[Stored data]
────────────────────

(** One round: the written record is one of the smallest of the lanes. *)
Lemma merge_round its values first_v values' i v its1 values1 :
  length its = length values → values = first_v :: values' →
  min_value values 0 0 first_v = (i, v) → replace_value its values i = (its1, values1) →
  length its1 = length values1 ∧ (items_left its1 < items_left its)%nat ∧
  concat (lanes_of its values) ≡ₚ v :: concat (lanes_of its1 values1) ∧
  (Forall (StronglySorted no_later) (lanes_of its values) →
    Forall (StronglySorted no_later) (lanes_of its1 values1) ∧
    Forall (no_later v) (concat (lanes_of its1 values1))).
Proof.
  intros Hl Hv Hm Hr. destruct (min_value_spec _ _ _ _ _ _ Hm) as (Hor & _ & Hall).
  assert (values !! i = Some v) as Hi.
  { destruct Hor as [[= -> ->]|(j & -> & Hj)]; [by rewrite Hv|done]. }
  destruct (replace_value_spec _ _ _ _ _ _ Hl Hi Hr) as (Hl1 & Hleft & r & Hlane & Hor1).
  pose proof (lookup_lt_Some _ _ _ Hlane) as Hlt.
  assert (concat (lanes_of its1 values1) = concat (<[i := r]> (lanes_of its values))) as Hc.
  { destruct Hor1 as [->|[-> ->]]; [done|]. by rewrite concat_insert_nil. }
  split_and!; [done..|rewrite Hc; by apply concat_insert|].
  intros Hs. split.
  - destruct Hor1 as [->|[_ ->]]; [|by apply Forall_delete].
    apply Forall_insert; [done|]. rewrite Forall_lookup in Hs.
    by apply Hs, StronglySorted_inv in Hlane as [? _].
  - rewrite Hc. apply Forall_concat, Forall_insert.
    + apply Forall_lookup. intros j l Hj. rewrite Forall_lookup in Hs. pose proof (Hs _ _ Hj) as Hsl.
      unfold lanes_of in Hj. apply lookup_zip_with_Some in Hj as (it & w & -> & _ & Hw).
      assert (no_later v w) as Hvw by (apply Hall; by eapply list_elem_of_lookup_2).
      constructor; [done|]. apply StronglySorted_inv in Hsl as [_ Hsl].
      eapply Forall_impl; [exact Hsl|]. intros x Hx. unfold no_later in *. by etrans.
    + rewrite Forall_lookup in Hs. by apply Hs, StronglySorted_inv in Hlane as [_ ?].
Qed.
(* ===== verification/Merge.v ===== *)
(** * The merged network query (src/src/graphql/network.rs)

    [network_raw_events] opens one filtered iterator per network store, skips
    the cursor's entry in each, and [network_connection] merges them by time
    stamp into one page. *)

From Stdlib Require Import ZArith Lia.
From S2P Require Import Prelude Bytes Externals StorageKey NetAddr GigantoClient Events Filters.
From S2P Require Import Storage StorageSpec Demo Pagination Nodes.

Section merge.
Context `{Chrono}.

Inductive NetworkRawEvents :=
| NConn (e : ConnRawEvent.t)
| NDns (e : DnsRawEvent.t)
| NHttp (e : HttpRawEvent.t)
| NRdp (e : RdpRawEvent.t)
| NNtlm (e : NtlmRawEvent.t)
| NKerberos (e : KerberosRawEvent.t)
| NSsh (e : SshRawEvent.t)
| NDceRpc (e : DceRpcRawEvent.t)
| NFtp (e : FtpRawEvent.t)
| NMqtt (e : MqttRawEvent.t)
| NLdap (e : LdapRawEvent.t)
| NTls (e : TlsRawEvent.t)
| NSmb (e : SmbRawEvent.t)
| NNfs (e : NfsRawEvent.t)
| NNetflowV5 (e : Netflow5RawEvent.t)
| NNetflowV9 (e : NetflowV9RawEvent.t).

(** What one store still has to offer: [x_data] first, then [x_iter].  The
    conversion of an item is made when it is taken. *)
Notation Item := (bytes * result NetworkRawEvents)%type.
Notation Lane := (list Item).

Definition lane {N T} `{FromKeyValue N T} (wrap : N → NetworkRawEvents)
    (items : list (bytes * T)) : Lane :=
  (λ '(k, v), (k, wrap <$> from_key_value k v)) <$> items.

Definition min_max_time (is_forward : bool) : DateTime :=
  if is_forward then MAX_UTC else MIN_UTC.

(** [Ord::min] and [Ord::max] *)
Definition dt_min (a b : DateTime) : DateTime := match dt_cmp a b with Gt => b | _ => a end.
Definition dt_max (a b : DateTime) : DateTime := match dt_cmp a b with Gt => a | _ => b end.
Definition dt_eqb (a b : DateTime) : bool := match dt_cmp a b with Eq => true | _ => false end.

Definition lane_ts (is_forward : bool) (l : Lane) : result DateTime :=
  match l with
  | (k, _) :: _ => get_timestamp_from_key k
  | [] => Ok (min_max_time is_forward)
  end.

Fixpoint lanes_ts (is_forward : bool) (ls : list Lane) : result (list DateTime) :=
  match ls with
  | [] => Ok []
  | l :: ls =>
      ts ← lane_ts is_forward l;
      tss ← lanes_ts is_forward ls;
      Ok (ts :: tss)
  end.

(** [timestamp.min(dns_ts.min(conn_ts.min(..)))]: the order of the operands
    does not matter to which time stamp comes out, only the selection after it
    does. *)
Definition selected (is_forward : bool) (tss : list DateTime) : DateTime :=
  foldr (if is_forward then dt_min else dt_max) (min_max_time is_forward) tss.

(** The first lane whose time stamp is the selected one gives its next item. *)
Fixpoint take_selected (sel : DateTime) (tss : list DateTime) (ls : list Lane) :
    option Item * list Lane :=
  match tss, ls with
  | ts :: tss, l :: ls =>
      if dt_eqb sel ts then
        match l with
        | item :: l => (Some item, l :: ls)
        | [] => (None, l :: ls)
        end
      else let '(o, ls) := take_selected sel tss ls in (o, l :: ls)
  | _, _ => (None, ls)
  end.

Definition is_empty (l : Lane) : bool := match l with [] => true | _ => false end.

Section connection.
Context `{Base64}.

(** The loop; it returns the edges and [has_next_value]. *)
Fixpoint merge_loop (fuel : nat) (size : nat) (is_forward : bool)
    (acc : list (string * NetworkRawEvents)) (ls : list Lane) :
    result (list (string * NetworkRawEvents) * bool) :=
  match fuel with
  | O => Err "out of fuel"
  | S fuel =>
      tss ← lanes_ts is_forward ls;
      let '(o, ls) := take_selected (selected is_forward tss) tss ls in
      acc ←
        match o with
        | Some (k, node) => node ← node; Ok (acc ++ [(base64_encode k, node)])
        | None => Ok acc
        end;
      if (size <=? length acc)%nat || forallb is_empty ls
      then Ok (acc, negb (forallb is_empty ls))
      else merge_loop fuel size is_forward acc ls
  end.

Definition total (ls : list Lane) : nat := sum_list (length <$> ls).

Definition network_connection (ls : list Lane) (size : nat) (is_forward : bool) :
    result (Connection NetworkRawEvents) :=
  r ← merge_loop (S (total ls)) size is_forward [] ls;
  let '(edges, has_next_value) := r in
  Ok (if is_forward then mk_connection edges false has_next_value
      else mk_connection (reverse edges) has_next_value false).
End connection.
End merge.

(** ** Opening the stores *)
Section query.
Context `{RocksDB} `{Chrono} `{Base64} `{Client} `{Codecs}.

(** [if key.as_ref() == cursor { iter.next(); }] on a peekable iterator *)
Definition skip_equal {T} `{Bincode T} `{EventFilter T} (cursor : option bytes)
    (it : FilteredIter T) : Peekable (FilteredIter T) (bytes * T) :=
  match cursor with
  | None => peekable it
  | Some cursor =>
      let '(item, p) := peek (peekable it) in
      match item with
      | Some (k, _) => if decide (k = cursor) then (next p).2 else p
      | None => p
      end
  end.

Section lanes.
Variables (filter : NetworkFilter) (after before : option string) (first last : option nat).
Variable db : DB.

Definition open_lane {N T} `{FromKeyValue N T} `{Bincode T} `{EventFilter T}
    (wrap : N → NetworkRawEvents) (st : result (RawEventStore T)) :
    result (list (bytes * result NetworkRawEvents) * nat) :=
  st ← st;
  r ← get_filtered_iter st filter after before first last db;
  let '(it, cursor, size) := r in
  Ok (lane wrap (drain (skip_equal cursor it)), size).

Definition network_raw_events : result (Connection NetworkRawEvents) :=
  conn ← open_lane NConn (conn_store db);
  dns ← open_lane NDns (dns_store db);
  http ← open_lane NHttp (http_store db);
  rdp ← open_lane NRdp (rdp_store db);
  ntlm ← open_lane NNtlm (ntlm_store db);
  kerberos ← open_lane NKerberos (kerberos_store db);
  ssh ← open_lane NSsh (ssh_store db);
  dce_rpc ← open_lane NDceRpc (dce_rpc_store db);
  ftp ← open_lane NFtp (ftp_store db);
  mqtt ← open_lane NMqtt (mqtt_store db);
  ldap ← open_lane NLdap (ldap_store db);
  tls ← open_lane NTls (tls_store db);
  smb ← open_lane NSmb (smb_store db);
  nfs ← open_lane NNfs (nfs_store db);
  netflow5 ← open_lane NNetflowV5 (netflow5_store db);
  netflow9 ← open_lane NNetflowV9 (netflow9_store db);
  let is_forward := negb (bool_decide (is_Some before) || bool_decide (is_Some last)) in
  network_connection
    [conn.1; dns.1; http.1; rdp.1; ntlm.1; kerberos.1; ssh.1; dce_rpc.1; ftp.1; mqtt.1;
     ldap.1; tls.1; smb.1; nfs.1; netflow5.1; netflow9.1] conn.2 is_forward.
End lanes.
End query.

────────────────────

What you have to do: Copy the records above exactly, beginning at the line that contains "destruct (replace_value_spec _" and stopping after the line that contains "From Stdlib Require Import ZArith Lia.".

Answer to the problem:
  destruct (replace_value_spec _ _ _ _ _ _ Hl Hi Hr) as (Hl1 & Hleft & r & Hlane & Hor1).
  pose proof (lookup_lt_Some _ _ _ Hlane) as Hlt.
  assert (concat (lanes_of its1 values1) = concat (<[i := r]> (lanes_of its values))) as Hc.
  { destruct Hor1 as [->|[-> ->]]; [done|]. by rewrite concat_insert_nil. }
  split_and!; [done..|rewrite Hc; by apply concat_insert|].
  intros Hs. split.
  - destruct Hor1 as [->|[_ ->]]; [|by apply Forall_delete].
    apply Forall_insert; [done|]. rewrite Forall_lookup in Hs.
    by apply Hs, StronglySorted_inv in Hlane as [? _].
  - rewrite Hc. apply Forall_concat, Forall_insert.
    + apply Forall_lookup. intros j l Hj. rewrite Forall_lookup in Hs. pose proof (Hs _ _ Hj) as Hsl.
      unfold lanes_of in Hj. apply lookup_zip_with_Some in Hj as (it & w & -> & _ & Hw).
      assert (no_later v w) as Hvw by (apply Hall; by eapply list_elem_of_lookup_2).
      constructor; [done|]. apply StronglySorted_inv in Hsl as [_ Hsl].
      eapply Forall_impl; [exact Hsl|]. intros x Hx. unfold no_later in *. by etrans.
    + rewrite Forall_lookup in Hs. by apply Hs, StronglySorted_inv in Hlane as [_ ?].
Qed.
(* ===== verification/Merge.v ===== *)
(** * The merged network query (src/src/graphql/network.rs)

    [network_raw_events] opens one filtered iterator per network store, skips
    the cursor's entry in each, and [network_connection] merges them by time
    stamp into one page. *)

From Stdlib Require Import ZArith Lia.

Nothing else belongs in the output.